Exercise aim.
From the entries that follow, reproduce exactly and only the lines from the line with "(* ===== verification/Kms.v ===== *)" to the line with "The client of the cloud", endpoints included.

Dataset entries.
┏━━

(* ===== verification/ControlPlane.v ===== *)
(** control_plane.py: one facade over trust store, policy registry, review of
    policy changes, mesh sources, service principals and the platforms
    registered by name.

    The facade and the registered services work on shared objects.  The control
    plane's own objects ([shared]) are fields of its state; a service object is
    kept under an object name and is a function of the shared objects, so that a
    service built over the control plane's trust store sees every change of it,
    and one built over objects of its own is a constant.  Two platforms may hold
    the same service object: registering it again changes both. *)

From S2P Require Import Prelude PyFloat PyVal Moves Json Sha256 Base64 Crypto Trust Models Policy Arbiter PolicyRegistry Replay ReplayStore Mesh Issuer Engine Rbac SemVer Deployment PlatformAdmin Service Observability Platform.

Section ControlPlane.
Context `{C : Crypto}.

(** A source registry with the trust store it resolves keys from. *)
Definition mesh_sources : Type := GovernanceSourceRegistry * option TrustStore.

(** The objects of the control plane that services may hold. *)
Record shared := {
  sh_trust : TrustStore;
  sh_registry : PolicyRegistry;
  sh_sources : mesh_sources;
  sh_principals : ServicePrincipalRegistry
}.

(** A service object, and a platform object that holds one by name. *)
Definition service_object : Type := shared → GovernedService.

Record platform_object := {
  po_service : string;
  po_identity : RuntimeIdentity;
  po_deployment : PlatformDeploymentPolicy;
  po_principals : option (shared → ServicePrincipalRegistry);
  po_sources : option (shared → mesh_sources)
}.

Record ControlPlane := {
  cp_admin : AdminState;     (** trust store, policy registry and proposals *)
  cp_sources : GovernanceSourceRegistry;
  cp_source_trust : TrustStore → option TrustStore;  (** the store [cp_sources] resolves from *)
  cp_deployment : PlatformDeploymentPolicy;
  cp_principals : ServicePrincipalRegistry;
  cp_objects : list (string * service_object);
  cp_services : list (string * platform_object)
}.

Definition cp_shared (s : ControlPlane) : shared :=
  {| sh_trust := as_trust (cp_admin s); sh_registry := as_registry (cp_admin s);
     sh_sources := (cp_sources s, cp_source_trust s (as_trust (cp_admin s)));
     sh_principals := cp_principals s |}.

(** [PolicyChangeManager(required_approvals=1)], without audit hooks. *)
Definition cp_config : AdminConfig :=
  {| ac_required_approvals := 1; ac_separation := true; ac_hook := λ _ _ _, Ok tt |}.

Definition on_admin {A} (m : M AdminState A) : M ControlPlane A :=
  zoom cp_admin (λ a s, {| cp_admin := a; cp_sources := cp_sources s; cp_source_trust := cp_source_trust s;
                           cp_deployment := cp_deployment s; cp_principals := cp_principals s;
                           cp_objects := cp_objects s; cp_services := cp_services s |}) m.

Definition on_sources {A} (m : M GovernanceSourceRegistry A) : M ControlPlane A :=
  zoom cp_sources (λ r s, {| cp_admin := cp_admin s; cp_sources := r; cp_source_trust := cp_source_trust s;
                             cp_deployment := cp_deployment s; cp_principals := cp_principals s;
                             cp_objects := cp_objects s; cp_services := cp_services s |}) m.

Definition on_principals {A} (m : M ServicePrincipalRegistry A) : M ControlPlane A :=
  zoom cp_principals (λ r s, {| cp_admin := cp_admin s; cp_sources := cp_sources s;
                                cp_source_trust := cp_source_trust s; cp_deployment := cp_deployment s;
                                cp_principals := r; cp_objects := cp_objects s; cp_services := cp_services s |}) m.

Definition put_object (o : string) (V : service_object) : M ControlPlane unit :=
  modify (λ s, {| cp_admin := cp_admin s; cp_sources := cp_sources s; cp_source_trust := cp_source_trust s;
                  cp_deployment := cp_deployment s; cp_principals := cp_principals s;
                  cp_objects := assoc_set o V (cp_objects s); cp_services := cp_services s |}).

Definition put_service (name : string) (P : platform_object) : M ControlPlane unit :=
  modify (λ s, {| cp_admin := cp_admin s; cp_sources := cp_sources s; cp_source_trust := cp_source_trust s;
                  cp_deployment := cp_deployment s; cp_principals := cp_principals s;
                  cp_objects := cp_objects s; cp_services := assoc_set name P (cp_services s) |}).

┗━━
┏━━

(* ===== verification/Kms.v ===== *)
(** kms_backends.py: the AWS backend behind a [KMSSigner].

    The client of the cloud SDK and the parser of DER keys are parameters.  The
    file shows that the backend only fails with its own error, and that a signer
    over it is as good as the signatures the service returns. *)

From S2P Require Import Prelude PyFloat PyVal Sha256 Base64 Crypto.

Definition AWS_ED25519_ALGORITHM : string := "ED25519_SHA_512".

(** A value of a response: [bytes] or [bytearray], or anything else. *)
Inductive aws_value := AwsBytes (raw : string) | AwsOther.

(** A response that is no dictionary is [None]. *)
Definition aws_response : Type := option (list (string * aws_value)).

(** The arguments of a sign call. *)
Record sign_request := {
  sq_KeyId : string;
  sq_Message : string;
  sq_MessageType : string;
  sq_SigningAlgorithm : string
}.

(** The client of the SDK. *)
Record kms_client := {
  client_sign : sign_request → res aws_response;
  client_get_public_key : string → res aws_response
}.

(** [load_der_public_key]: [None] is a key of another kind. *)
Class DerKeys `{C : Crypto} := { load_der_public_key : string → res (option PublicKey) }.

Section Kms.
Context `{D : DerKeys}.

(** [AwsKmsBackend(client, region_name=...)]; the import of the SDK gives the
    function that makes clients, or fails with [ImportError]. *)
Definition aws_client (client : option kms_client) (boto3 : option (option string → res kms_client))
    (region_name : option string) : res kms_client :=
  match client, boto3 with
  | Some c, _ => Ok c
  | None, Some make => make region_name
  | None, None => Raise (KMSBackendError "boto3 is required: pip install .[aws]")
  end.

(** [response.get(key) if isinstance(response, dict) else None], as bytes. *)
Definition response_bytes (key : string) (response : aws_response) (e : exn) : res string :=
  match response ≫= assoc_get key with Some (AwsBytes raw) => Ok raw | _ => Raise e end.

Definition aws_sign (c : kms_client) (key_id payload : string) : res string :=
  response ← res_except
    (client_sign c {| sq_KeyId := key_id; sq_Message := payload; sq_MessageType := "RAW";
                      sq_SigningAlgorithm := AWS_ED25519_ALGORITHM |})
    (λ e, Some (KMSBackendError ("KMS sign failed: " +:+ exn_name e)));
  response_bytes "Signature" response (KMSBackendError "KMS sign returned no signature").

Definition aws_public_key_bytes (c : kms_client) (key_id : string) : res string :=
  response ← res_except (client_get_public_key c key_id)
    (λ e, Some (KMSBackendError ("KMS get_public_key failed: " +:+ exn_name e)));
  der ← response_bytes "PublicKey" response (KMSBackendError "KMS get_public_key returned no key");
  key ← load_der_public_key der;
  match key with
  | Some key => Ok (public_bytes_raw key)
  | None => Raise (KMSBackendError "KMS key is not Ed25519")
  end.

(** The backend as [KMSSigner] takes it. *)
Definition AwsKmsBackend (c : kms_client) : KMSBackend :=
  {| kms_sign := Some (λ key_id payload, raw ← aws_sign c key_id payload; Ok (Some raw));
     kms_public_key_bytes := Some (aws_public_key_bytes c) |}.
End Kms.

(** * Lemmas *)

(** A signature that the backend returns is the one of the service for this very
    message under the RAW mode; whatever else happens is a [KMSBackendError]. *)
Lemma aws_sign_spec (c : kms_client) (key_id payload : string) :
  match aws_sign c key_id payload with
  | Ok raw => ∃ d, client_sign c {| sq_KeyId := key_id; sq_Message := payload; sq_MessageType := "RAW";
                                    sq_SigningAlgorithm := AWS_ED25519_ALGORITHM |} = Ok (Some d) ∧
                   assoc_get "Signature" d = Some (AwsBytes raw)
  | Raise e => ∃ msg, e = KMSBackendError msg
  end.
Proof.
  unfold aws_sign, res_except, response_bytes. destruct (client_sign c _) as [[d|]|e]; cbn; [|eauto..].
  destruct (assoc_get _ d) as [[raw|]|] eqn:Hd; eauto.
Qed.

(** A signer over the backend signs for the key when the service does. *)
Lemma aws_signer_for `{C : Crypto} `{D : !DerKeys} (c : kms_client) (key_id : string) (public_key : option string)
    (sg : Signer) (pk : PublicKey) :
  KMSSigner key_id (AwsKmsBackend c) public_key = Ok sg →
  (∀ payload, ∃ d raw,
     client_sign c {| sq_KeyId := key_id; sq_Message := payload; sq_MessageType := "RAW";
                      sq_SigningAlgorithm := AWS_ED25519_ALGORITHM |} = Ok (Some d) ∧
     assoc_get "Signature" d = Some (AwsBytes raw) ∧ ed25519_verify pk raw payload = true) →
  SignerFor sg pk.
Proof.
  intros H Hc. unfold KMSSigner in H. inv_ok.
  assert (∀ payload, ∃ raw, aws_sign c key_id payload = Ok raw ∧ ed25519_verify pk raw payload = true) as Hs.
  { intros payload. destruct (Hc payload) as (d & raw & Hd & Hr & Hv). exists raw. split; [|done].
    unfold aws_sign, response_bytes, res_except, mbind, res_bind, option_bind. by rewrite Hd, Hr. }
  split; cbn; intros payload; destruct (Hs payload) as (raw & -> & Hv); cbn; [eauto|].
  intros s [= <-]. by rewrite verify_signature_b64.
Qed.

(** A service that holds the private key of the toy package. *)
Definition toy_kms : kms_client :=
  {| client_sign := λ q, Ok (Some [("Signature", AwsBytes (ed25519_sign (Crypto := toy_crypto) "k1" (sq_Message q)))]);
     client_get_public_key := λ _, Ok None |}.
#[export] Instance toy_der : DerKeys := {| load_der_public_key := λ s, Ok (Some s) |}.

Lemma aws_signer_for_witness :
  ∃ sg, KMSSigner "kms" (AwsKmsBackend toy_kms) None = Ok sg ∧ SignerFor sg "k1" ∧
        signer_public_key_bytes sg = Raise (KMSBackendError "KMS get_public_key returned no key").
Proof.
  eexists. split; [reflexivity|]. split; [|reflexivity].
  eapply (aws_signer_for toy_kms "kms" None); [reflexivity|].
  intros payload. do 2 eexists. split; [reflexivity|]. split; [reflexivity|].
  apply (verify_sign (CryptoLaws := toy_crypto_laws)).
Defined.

┗━━

Exercise solution.
(* ===== verification/Kms.v ===== *)
(** kms_backends.py: the AWS backend behind a [KMSSigner].

    The client of the cloud SDK and the parser of DER keys are parameters.  The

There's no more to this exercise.